Die Green Bay Packers (8:2) haben an diesem Wochenende spielfrei - so ergab sich die Chance für die Minnesota Vikings, um in der NFC North Druck auszuüben. Dafür brauchte es einen Sieg gegen die Denver Broncos - und der kam auch zustande, allerdings fiel er mit 27:23 doch recht knapp aus und war zugleich historisch. Zur Pause hatten die Broncos nämlich mit 20:0 geführt, da die Vikings (8:3) eine klägliche Leistung abgeliefert hatten.

Knapp daneben: Denvers Noah Fant (#87) verpasst den Ball.

Knapp daneben: Denvers Noah Fant (#87) verpasst den Ball. imago images

Zahlen gefällig? Als Minnesota sein erstes First Down hatte, lag es bereits mit 0:10 zurück - und zur Halbzeit standen gerade mal mickrige 47 Yards Raumgewinn zu Buche. Danach folgte die furiose Aufholjagd, die es so in den letzten fünf Jahren, respektive 99 Spielen, in der NFL nicht mehr gegeben hatte. Spannend war es dennoch bis zum Schluss, da Denver bei noch zehn Sekunden auf der Uhr drei Chancen zum Sieg hatte, allerdings erzwangen die Vikings drei unvollständige Pässe und brachten so den Erfolg unter Dach und Fach.

Saints zeigen Schokoladenseite

Drew Brees musste zuletzt mit seinen New Orleans Saints gegen die Atlanta Falcons einen Rückschlag hinnehmen. Bei den Tampa Bay Buccaneers zeigten sich die Saints nun aber wieder von ihrer Schokoladenseite und landeten ein 34:17. Eine starke Performance zeigte dabei auch Brees, der mit 228 Passing Yards und drei Touchdown-Pässen ein Schlüsselspieler war.

Jags-Defensive vermiest Foles das Comeback

Nick Foles ist Quarterback der Jacksonville Jaguars.

Niederlage beim Comeback: Nick Foles. imago images

Nick Foles gab nach auskuriertem Schlüsselbeinbruch für die Jacksonville Jaguars bei den Indiana Colts sein Comeback und spielte durchaus ordentlich. 296 Passing Yards, zwei Touchdown-Pässe und nur eine Interception standen für den früheren Eagle und Super-Bowl-Sieger von 2018 am Ende zu Buche. Das konnte sich sehen lassen, die 13:33-Niederlage eher weniger.

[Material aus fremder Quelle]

(* ===== verification/SchemaFacts.v ===== *)
(** * Well-formed schemas

    [tableDefChecK] accepts exactly the schemas whose indexes name columns,
    and completes the secondary indexes with the primary key. *)

From S2P Require Import Prelude.
From S2P Require Import GoBytes.
From S2P Require Import KVSpec.
From S2P Require Import Encode.
From S2P Require Import QLNode.
From S2P Require Import Parser.
From S2P Require Import Schema.

(** ** Positions of columns *)

Lemma slices_Index_range l c : -1 <= slices_Index l c < len l.
Proof.
  induction l as [|x l IH]; cbn [slices_Index]; [done|]. rewrite len_cons. case_decide; [lia|].
  cbv zeta. destruct (Z.ltb_spec (slices_Index l c) 0); lia.
Qed.

Lemma slices_Index_in l c : 0 <= slices_Index l c <-> c ∈ l.
Proof.
  induction l as [|x l IH]; cbn [slices_Index]; [by rewrite elem_of_nil|]. rewrite elem_of_cons.
  case_decide as Hx; [subst; intuition lia|]. cbv zeta. destruct (Z.ltb_spec (slices_Index l c) 0); naive_solver lia.
Qed.

Lemma slices_Index_neg l c : slices_Index l c < 0 <-> c ∉ l.
Proof. rewrite <- slices_Index_in. pose proof (slices_Index_range l c). lia. Qed.

Lemma slices_Index_lookup l c : c ∈ l -> l !! Z.to_nat (slices_Index l c) = Some c.
Proof.
  induction l as [|x l IH]; cbn [slices_Index]; [by intros ?%elem_of_nil|].
  case_decide as Hx; [by subst|]. intros [->|Hc]%elem_of_cons; [done|]. cbv zeta.
  apply slices_Index_in in Hc as Hi. destruct (Z.ltb_spec (slices_Index l c) 0); [lia|].
  replace (Z.to_nat (slices_Index l c + 1)) with (S (Z.to_nat (slices_Index l c))) by lia. by apply IH.
Qed.

(** ** Indexes *)

(** An index names distinct columns. *)
Definition index_ok (cols idx : list bytes) : Prop := idx <> [] /\ NoDup idx /\ idx ⊆ cols.

#[export] Instance subseteq_bytes_dec (a b : list bytes) : Decision (a ⊆ b).
Proof.
  refine (cast_if (decide (Forall (.∈ b) a))); [by intros x Hx; rewrite Forall_forall in *; auto|].
  intros H. apply n. apply Forall_forall. auto.
Defined.

#[export] Instance index_ok_dec cols idx : Decision (index_ok cols idx).
Proof. unfold index_ok. apply _. Defined.

(** An index with the columns of the primary key that it lacks. *)
Definition complete (pk idx : list bytes) : list bytes := idx ++ filter (fun c => c ∉ idx) pk.

Lemma filter_none {A} (P : A -> Prop) `{forall x, Decision (P x)} l : (forall x, x ∈ l -> ~ P x) -> filter P l = [].
Proof.
  intros Hl. apply elem_of_nil_inv. intros x [Hp Hx]%list_elem_of_filter. by eapply Hl.
Qed.

Lemma complete_self pk : complete pk pk = pk.
Proof.
  unfold complete. rewrite filter_none; [apply app_nil_r|]. naive_solver.
Qed.

Lemma elem_of_complete pk idx c : c ∈ complete pk idx <-> c ∈ idx \/ c ∈ pk.
Proof.
  unfold complete. rewrite elem_of_app, list_elem_of_filter. destruct (decide (c ∈ idx)); naive_solver.
Qed.

Lemma complete_ok cols pk idx : index_ok cols pk -> index_ok cols idx -> index_ok cols (complete pk idx).
Proof.
  intros (_ & Hpk & Hpc) (Hne & Hi & Hic). split_and!.
  - unfold complete. by destruct idx.
  - unfold complete. apply NoDup_app. split_and!; [done| |by apply NoDup_filter].
    intros c Hc. rewrite list_elem_of_filter. naive_solver.
  - intros c [Hc|Hc]%elem_of_complete; auto.
Qed.

Lemma index_ok_length cols idx : index_ok cols idx -> len idx <= len cols.
Proof.
  intros (_ & Hi & Hc). unfold len. apply inj_le. apply submseteq_length, NoDup_submseteq; [done|]. apply Hc.
Qed.

Lemma index_cols_loop_ok cols idx seen :
  match index_cols_loop cols idx seen with
  | inl seen' => NoDup idx /\ idx ⊆ cols /\ (forall c, c ∈ idx -> c ∉ seen) /\ (forall c, c ∈ seen' <-> c ∈ idx \/ c ∈ seen)
  | inr _ => ~ (NoDup idx /\ idx ⊆ cols /\ (forall c, c ∈ idx -> c ∉ seen))
  end.
Proof.
  revert seen. induction idx as [|c idx IH]; intros seen; cbn [index_cols_loop].
  { split_and!; [constructor|set_solver|set_solver|set_solver]. }
  destruct (Z.ltb_spec (slices_Index cols c) 0) as [Hc|Hc].
  { apply slices_Index_neg in Hc. intros (_ & Hs & _). apply Hc, Hs. set_solver. }
  apply slices_Index_in in Hc. case_decide as Hseen.
  { intros (_ & _ & Hd). by apply (Hd c); [set_solver|]. }
  specialize (IH ({[c]} ∪ seen)). destruct (index_cols_loop cols idx ({[c]} ∪ seen)) as [seen'|e].
  - destruct IH as (Hn & Hs & Hd & Hi). split_and!; [constructor; set_solver|set_solver|set_solver|set_solver].
  - intros ([Hci Hn]%NoDup_cons & Hs & Hd). apply IH. split_and!; [done|set_solver|set_solver].
Qed.

(** One index, given the primary key. *)
Lemma checkIndexCols_ok tdef pk idx :
  index (td_Indexes tdef) 0 = Ok pk -> (pk = idx \/ index_ok (td_Cols tdef) pk) ->
  if decide (index_ok (td_Cols tdef) idx) then checkIndexCols tdef idx = Ok (inl (complete pk idx))
  else exists e, checkIndexCols tdef idx = Ok (inr e).
Proof.
  intros Hpk Hp. unfold checkIndexCols. destruct (Z.eqb_spec (len idx) 0) as [Hl|Hl].
  { rewrite decide_False; [by eexists|]. intros [Hne _]. by apply len_0_inv in Hl. }
  pose proof (index_cols_loop_ok (td_Cols tdef) idx ∅) as Hloop.
  destruct (index_cols_loop (td_Cols tdef) idx ∅) as [seen|e].
  - destruct Hloop as (Hn & Hs & _ & Hi). assert (index_ok (td_Cols tdef) idx) as Hok.
    { split_and!; [|done|done]. intros ->. by rewrite len_nil in Hl. }
    rewrite decide_True by done. rewrite Hpk. step_res. cbv zeta.
    assert (idx ++ filter (fun c => c ∉ seen) pk = complete pk idx) as ->.
    { unfold complete. f_equal. apply list_filter_iff. intros c. set_solver. }
    rewrite assert_true; [done|]. apply Z.leb_le, index_ok_length, complete_ok; [|done].
    by destruct Hp as [->|].
  - rewrite decide_False; [by eexists|]. intros (_ & Hn & Hs). apply Hloop. set_solver.
Qed.

(** ** The whole schema *)

(** What the statement that creates a table must satisfy. *)
Definition declared_ok (tdef : TableDef) : Prop :=
  td_Name tdef <> [] /\ td_Cols tdef <> [] /\ td_Indexes tdef <> [] /\
  length (td_Cols tdef) = length (td_Types tdef) /\ Forall (index_ok (td_Cols tdef)) (td_Indexes tdef).

#[export] Instance declared_ok_dec tdef : Decision (declared_ok tdef).
Proof. unfold declared_ok. apply _. Defined.

(** The schema with its indexes completed. *)
Definition completed (tdef : TableDef) : TableDef :=
  set_Indexes tdef (complete (default [] (head (td_Indexes tdef))) <$> td_Indexes tdef).

(** The schema of a table: every index names distinct columns and contains the
    primary key, which is the first. *)
Definition schema_ok (tdef : TableDef) : Prop :=
  declared_ok tdef /\
  exists pk rest, td_Indexes tdef = pk :: rest /\ Forall (fun idx => pk ⊆ idx) (pk :: rest).

Lemma check_indexes_ok n tdef pk done todo orig :
  td_Indexes tdef = (complete pk <$> done) ++ todo -> length todo = n -> orig = done ++ todo ->
  head orig = Some pk -> Forall (index_ok (td_Cols tdef)) done ->
  if decide (Forall (index_ok (td_Cols tdef)) todo)
  then check_indexes n (Z.of_nat (length done)) tdef = Ok (set_Indexes tdef (complete pk <$> orig), None)
  else exists tdef' e, check_indexes n (Z.of_nat (length done)) tdef = Ok (tdef', Some e).
Proof.
  revert tdef done todo. induction n as [|n IH]; intros tdef done todo Hi Hn Ho Hpk Hd.
  { destruct todo; [|done]. rewrite decide_True by constructor. cbn. rewrite app_nil_r in *. subst orig.
    rewrite <- Hi. by destruct tdef. }
  destruct todo as [|idx todo]; [done|]. cbn [length] in Hn. cbn [check_indexes].
  assert (index (td_Indexes tdef) (Z.of_nat (length done)) = Ok idx) as ->.
  { unfold index. rewrite (proj2 (Z.leb_le _ _)) by lia. rewrite Nat2Z.id, Hi.
    rewrite lookup_app_r by (rewrite length_fmap; lia). by rewrite length_fmap, Nat.sub_diag. }
  step_res.
  assert (index (td_Indexes tdef) 0 = Ok pk /\ (pk = idx \/ index_ok (td_Cols tdef) pk)) as [Hpk0 Hp].
  { rewrite Hi. destruct done as [|d done]; cbn in Ho |- *.
    - subst orig. cbn in Hpk. injection Hpk as ->. by split; [|left].
    - subst orig. cbn in Hpk. injection Hpk as ->. rewrite complete_self. split; [done|]. right. by inversion Hd. }
  pose proof (checkIndexCols_ok tdef pk idx Hpk0 Hp) as Hc. case_decide as Hok.
  2:{ destruct Hc as (e & ->). step_res. rewrite decide_False by (by intros [? _]%Forall_cons). by exists tdef, e. }
  rewrite Hc. step_res. specialize (IH (set_Indexes tdef (<[length done := complete pk idx]> (td_Indexes tdef)))
    (done ++ [idx]) todo). cbn [td_Indexes set_Indexes td_Cols td_Name td_Types td_Prefixes] in IH.
  rewrite Nat2Z.id. replace (Z.of_nat (length done) + 1) with (Z.of_nat (length (done ++ [idx])))
    by (rewrite length_app; cbn; lia).
  unfold set_Indexes in IH |- *. cbn [td_Name td_Types td_Cols td_Prefixes td_Indexes] in IH.
  specialize (IH ltac:(rewrite Hi, insert_app_r_alt, length_fmap, Nat.sub_diag, fmap_app, <- app_assoc by
    (rewrite length_fmap; lia); done) ltac:(lia) ltac:(by rewrite Ho, <- app_assoc) Hpk
    ltac:(by apply Forall_app_2, Forall_singleton)).
  destruct (decide (Forall (index_ok (td_Cols tdef)) todo)) as [Ht|Ht].
  - rewrite decide_True by by constructor. exact IH.
  - rewrite decide_False by by intros [_ ?]%Forall_cons. exact IH.
Qed.

Lemma tableDefChecK_ok tdef :
  if decide (declared_ok tdef) then tableDefChecK tdef = Ok (completed tdef, None)
  else exists tdef' e, tableDefChecK tdef = Ok (tdef', Some e).
Proof.
  unfold tableDefChecK. cbv zeta. match goal with |- context [if ?b then Ok (tdef, _) else _] => destruct b eqn:Hb end.
  { rewrite decide_False; [by eexists _, _|]. intros (Hn & Hc & Hi & Hl & _).
    rewrite !orb_true_iff, negb_true_iff in Hb. unfold bytes_equal in Hb. rewrite bool_decide_eq_true in Hb.
    destruct Hb as [[[?|Hb%Z.eqb_eq]|Hb%Z.eqb_eq]|Hb%Z.eqb_neq]; [done|by apply len_0_inv in Hb..|].
    unfold len in Hb. lia. }
  rewrite !orb_false_iff, negb_false_iff in Hb. unfold bytes_equal in Hb. rewrite bool_decide_eq_false in Hb.
  destruct Hb as (((Hn & Hc%Z.eqb_neq) & Hi%Z.eqb_neq) & Hl%Z.eqb_eq).
  destruct (td_Indexes tdef) as [|pk rest] eqn:Ei; [done|].
  pose proof (check_indexes_ok (length (pk :: rest)) tdef pk [] (pk :: rest) (pk :: rest) Ei eq_refl eq_refl eq_refl
    ltac:(constructor)) as H. change (Z.of_nat (length [])) with 0 in H.
  destruct (decide (Forall (index_ok (td_Cols tdef)) (pk :: rest))) as [Ha|Ha].
  - rewrite decide_True; [rewrite H; unfold completed; by rewrite Ei|]. unfold declared_ok. rewrite Ei.
    split_and!; try done; [by intros E; rewrite E in Hc|unfold len in Hl; lia].
  - rewrite decide_False; [exact H|]. unfold declared_ok. rewrite Ei. tauto.
Qed.

Lemma completed_ok tdef : declared_ok tdef -> schema_ok (completed tdef).
Proof.
  intros (Hn & Hc & Hi & Hl & Hf). destruct (td_Indexes tdef) as [|pk rest] eqn:Ei; [done|].
  assert (td_Indexes (completed tdef) = complete pk <$> pk :: rest) as Ec by (unfold completed; by rewrite Ei).
  split.
  - unfold declared_ok. rewrite Ec. split_and!; try done. apply Forall_fmap. rewrite Forall_forall in *.
    intros idx Hidx. apply complete_ok; apply Hf; set_solver.
  - rewrite Ec. cbn [fmap list_fmap]. rewrite complete_self. eexists pk, _. split; [done|].
    constructor; [done|]. apply Forall_fmap, Forall_forall. intros idx _ c Hcpk. apply elem_of_complete. by right.
Qed.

Das Problem der Jags war die Abwehr, die es einfach nicht schaffte, das gegnerische Laufspiel in den Griff zu bekommen. Die Colts erliefen 264 Yards und drei Touchdowns, dabei waren sie gar nicht großartig überlegen, vielmehr nutzten sie die zahlreichen freien Räume eiskalt aus und bestraften so konsequent eine inkonsequente Defense.

Siegesserie der Dolphins gestoppt

Die Miami Dolphins hatten nach einer desolaten Niederlagenserie zuletzt zweimal in Folge gewonnen. Stellte sich die Frage, ob es auch gegen Buffalo Bills (7:3) klappen würde. Die Antwort darauf war ein klares "Nein". Das Team um Quarterback Ryan "Fitzmagic" Fitzpatrick, das nun bei 2:8 steht, ging mit 20:37 unter.